Charlotte’s multifamily market showed positive signs in the year’s first quarter, despite some areas posting only moderate growth, according to the latest Yardi Matrix Charlotte multifamily market report. Average advertised asking rents were up 0.1%, on a trailing three-month basis through March, to $1,581, mirroring the national average, as reported in the U.S. multifamily market outlook. Year-over-year rents in the metro were down 1.4% through March, placing Charlotte in the bottom half for rent gains among the top 30 metros tracked by Yardi Matrix.

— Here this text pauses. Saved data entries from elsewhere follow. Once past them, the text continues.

(** The file of a staged table: created, filled with the cast rows, and closed
  whatever happened.  The rows reach the file when the buffered writer is
  flushed, which [WriteFile] stands for; [flush_err] prefixes its error. *)
Definition write_csv_file (path flush_err : string) (cast : value -> Column -> result string) (cfg : Config)
  (rows : list row) (td : TableData) : go (env D) string :=
call_outside (CreateFile path) ;;
deferred (call_outside (CloseFile path))
  (records ← lift (cast_rows cast (ReadOnlyInMemoryCols td) (UppercaseEscapedNames cfg) rows);
   wrap_go flush_err EmptyString (call_outside (WriteFile path (csv_text records))) ;;
   mret path).

(** [os.RemoveAll(fp)]: a failure is only logged *)
Definition remove_file (path : string) : go (env D) unit := attempt (call_outside (RemoveFile path)) ;; mret tt.

(** [filepath.Base], the name [Stat] reports *)
Definition base_name (filePath : string) : string := List.last (split_on "/" filePath) EmptyString.

(** [s3lib.UploadLocalFileToS3]: the object is named after the file. *)
Definition object_key (prefix filePath : string) : string :=
if String.eqb prefix EmptyString then base_name filePath else prefix +:+ "/" +:+ base_name filePath.

Definition UploadLocalFileToS3 (bucket prefix filePath : string) : go (env D) string :=
wrap_go "failed loading s3 config: " EmptyString (call_outside LoadAwsConfig) ;;
call_outside (OpenFile filePath) ;;
deferred (call_outside (CloseFile filePath))
  (let key := object_key prefix filePath in
   call_outside (PutObject bucket key filePath) ;;
   mret ("s3://" +:+ bucket +:+ "/" +:+ key)).

(** ** Their effect *)

Lemma keeps_td_create_temp_table cfg key tmp td : preserves keeps_td (create_temp_table cfg key tmp td).
Proof. unfold create_temp_table. preserve. Qed.

Lemma keeps_td_write_csv_file path fe cast cfg rows td : preserves keeps_td (write_csv_file path fe cast cfg rows td).
Proof. unfold write_csv_file. preserve. Qed.

Lemma keeps_td_remove_file path : preserves keeps_td (remove_file path).
Proof. unfold remove_file. preserve. Qed.

Lemma keeps_td_UploadLocalFileToS3 bucket prefix path : preserves keeps_td (UploadLocalFileToS3 bucket prefix path).
Proof. unfold UploadLocalFileToS3. preserve. Qed.

Lemma call_outside_ok c st st' :
call_outside c st = (Ok tt, st') -> env_log st' = env_log st ++ [OutsideCall c].
Proof. apply logged, call_outside_log. Qed.

Lemma Exec_ok q st st' : Exec q st = (Ok tt, st') -> env_log st' = env_log st ++ [SqlExec q].
Proof. apply logged, Exec_log. Qed.

Lemma remove_file_run path st :
fst (remove_file path st) = Ok tt /\ env_log (snd (remove_file path st)) = env_log st ++ [OutsideCall (RemoveFile path)].
Proof.
unfold remove_file. rewrite go_bind_run. unfold attempt. pose proof (call_outside_log (RemoveFile path) st) as Hl.
pose proof (call_outside_no_panic (RemoveFile path) st) as Hp.
destruct (call_outside (RemoveFile path) st) as [[[]|e|w] st1]; simpl in *; [done | done|]. by destruct (Hp w).
Qed.

(** What writing the staged file did, when it succeeded *)
Lemma write_csv_file_ok path fe cast cfg rows td st fp st' :
write_csv_file path fe cast cfg rows td st = (Ok fp, st') ->
fp = path /\ exists records, cast_rows cast (ReadOnlyInMemoryCols td) (UppercaseEscapedNames cfg) rows = Ok records /\
    env_log st' = env_log st ++ map OutsideCall [CreateFile path; WriteFile path (csv_text records); CloseFile path].
Proof.
intros ([] & st1 & E1%call_outside_ok & (st2 & E2 & ->)%deferred_Ok)%go_bind_Ok.
apply go_bind_Ok in E2 as (records & st3 & E3 & ([] & st4 & E4%wrap_go_Ok%call_outside_ok & E5)%go_bind_Ok).
injection E3 as Hr <-. injection E5 as <- <-. split; [done|]. exists records. split; [done|].
rewrite call_outside_log, E4, E1, <- !app_assoc. done.
Qed.

Lemma UploadLocalFileToS3_ok bucket prefix path st uri st' :
UploadLocalFileToS3 bucket prefix path st = (Ok uri, st') ->
uri = "s3://" +:+ bucket +:+ "/" +:+ object_key prefix path /\
  env_log st' = env_log st ++ map OutsideCall
  [LoadAwsConfig; OpenFile path; PutObject bucket (object_key prefix path) path; CloseFile path].
Proof.
intros ([] & st1 & E1%wrap_go_Ok%call_outside_ok & ([] & st2 & E2%call_outside_ok & (st3 & E3 & ->)%deferred_Ok)%go_bind_Ok)%go_bind_Ok.
apply go_bind_Ok in E3 as ([] & st4 & E4%call_outside_ok & E5). injection E5 as <- <-. split; [done|].
rewrite call_outside_log, E4, E2, E1, <- !app_assoc. done.
Qed.
End Temp.

#[export] Hint Resolve keeps_td_create_temp_table keeps_td_write_csv_file keeps_td_remove_file
  keeps_td_UploadLocalFileToS3 : preserve.

(** A cached configuration and a buffered table, for the examples of the clients *)
Definition example_stage_env : env Z :=
  mkEnv 0 {[ "orders" := NewDwhTableConfig [] ∅ true false ]} example_merge_table [].
Definition example_stage_columns : list Column := foldl AddColumn [] example_merge_columns.

Lemma example_stage_valid : valid_columns example_stage_columns <> [].
Proof. intros Hn. vm_compute in Hn. discriminate Hn. Qed.

(** * BigQuery batches: clients/bigquery/batch.go *)

Record Batch (A : Type) := mkBatch { b_rows : list A; b_chunkSize : Z; b_iteratorIdx : Z }.
Arguments mkBatch {A}.
Arguments b_rows {A}.
Arguments b_chunkSize {A}.
Arguments b_iteratorIdx {A}.

Section Batch.
Context {A : Type}.

Definition NewBatch (rows : list A) (chunkSize : Z) : Batch A := mkBatch rows chunkSize 0.
Definition HasNext (b : Batch A) : bool := b_iteratorIdx b <? Z.of_nat (length (b_rows b)).

(** The next chunk and the advanced batch; Go panics on a slice whose bounds are negative. *)
Definition NextChunk (b : Batch A) : result (list A) * Batch A :=
let start := b_iteratorIdx b in
let idx := wrap64 (b_iteratorIdx b + b_chunkSize b) in
let n := Z.of_nat (length (b_rows b)) in
let end_ := if n <? idx then n else idx in
let b := mkBatch (b_rows b) (b_chunkSize b) idx in
if end_ <? start then (Ok [], b)
else if start <? 0 then (Panic "slice bounds out of range", b)
else (Ok (take (Z.to_nat (end_ - start)) (drop (Z.to_nat start) (b_rows b))), b).

(** [for batch.HasNext() { chunk := batch.NextChunk() }], for at most [fuel]
  rounds; [None] when that is not enough *)
Fixpoint chunks (fuel : nat) (b : Batch A) : option (list (result (list A))) :=
if HasNext b then
  match fuel with
  | O => None
  | S fuel => let '(chunk, b) := NextChunk b in cons chunk <$> chunks fuel b
  end
else Some [].

Lemma chunks_from rows size (done_ : nat) :
0 < size -> Z.of_nat (length rows) + size <= max_int64 -> (done_ <= length rows)%nat ->
forall fuel idx, (length rows - done_ <= fuel)%nat ->
(idx = Z.of_nat done_ \/ (done_ = length rows /\ Z.of_nat (length rows) <= idx)) ->
exists cs, chunks fuel (mkBatch rows size idx) = Some (map Ok cs) /\
  concat cs = drop done_ rows /\ Forall (fun c => c <> [] /\ Z.of_nat (length c) <= size) cs.
Proof.
intros Hsize Hmax Hdone fuel. revert done_ Hdone.
induction fuel as [|fuel IH]; intros done_ Hdone idx Hfuel Hidx.
- assert (done_ = length rows) as -> by lia. exists []. cbn [chunks]. unfold HasNext. simpl.
  rewrite (proj2 (Z.ltb_ge _ _)) by lia. rewrite drop_all. done.
- destruct (decide (done_ = length rows)) as [->|Hlt].
  { exists []. cbn [chunks]. unfold HasNext. simpl. rewrite (proj2 (Z.ltb_ge _ _)) by lia. rewrite drop_all. done. }
  destruct Hidx as [->|[? _]]; [|done]. cbn [chunks]. unfold HasNext, NextChunk. cbn [b_rows b_chunkSize b_iteratorIdx].
  rewrite (proj2 (Z.ltb_lt _ _)) by lia. rewrite wrap64_id by (unfold min_int64; lia).
  set (e := if Z.of_nat (length rows) <? Z.of_nat done_ + size then Z.of_nat (length rows) else Z.of_nat done_ + size).
  assert (He : e = Z.min (Z.of_nat (length rows)) (Z.of_nat done_ + size)) by (unfold e; destruct (Z.ltb_spec (Z.of_nat (length rows)) (Z.of_nat done_ + size)); lia).
  rewrite (proj2 (Z.ltb_ge e _)) by lia. rewrite (proj2 (Z.ltb_ge _ 0)) by lia. rewrite Nat2Z.id.
  set (k := Z.to_nat (e - Z.of_nat done_)).
  destruct (IH (done_ + k)%nat ltac:(lia) (Z.of_nat done_ + size) ltac:(lia)
              ltac:(destruct (decide (Z.of_nat done_ + size < Z.of_nat (length rows))); [left | right]; lia))
    as (cs & Hcs & Hcat & Hall).
  exists (take k (drop done_ rows) :: cs). rewrite Hcs. split; [done|]. split.
  + cbn [concat]. rewrite Hcat, <- drop_drop. apply take_drop.
  + constructor; [|done]. rewrite length_take, length_drop. split; [|lia].
    intros Hnil%(f_equal length). rewrite length_take, length_drop in Hnil. simpl in Hnil. lia.
Qed.

(** With a chunk size that is not positive the loop does not end without a
    panic: the index stays where it is, or goes down until it wraps around and
    the next slice has a negative bound. *)
Lemma chunks_stuck rows size fuel cs idx :
  rows <> [] -> min_int64 <= size <= 0 -> min_int64 <= idx <= 0 ->
  chunks fuel (mkBatch rows size idx) <> Some (map Ok cs).
Proof.
  intros Hne Hsize. assert (Hpos : 0 < Z.of_nat (length rows)) by (destruct rows; [done | cbn [length]; lia]).
  revert cs idx. induction fuel as [|fuel IH]; intros cs idx Hidx; cbn [chunks]; unfold HasNext; cbn [b_rows b_iteratorIdx];
    rewrite (proj2 (Z.ltb_lt _ _)) by lia; [done|].
  unfold NextChunk. cbn [b_rows b_chunkSize b_iteratorIdx]. set (idx' := wrap64 (idx + size)).
  destruct (decide (min_int64 <= idx + size)) as [Hin | Hout].
  - assert (idx' = idx + size) as -> by (apply wrap64_id; unfold min_int64, max_int64 in *; lia).
    rewrite (proj2 (Z.ltb_ge (Z.of_nat (length rows)) _)) by lia.
    assert (Hnext : forall chunk cs, cons chunk <$> chunks fuel (mkBatch rows size (idx + size)) <> Some (map Ok cs)).
    { intros chunk cs'. destruct (chunks fuel _) as [l|] eqn:Hl; [|done]. destruct cs' as [|c cs']; [done|].
      intros [= _ ->]. by apply (IH cs' (idx + size)); [lia|]. }
    destruct (_ <? idx); [apply Hnext|]. destruct (idx <? 0); apply Hnext.
  - assert (Hidx' : 0 <= idx') by (unfold idx', wrap64, min_int64 in *; rewrite <- (Z.mod_add _ 1), Z.mod_small; lia).
    rewrite (proj2 (Z.ltb_ge _ idx)) by (case_match; lia). rewrite (proj2 (Z.ltb_lt idx 0)) by lia.
    destruct (chunks fuel _) as [l|]; [|done]. by destruct cs.
Qed.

Employment growth in Charlotte expanded 2.7% in 2025, 210 basis points above the U.S. average. The metro added 37,600 net jobs last year, with professional and business services leading gains with 10,300 new positions added to the workforce. The area’s unemployment rate clocked in at 3.6% as of December, 80 basis points below the national rate, according to preliminary data from the Bureau of Labor Statistics. A report published by Charlotte City Center Partners reveals that the city is poised for $4.4 billion in investment in 2026, with plans to turn Uptown, Midtown and the South End into mixed-use destinations beyond traditional business-focused districts.
The metro’s deliveries expanded significantly last year, with 18,436 units delivered, accounting for 7.4% of existing stock, the largest total in the last five years. Meanwhile, investment activity maintained its pre-pandemic level in 2025, clocking in at $1.9 billion.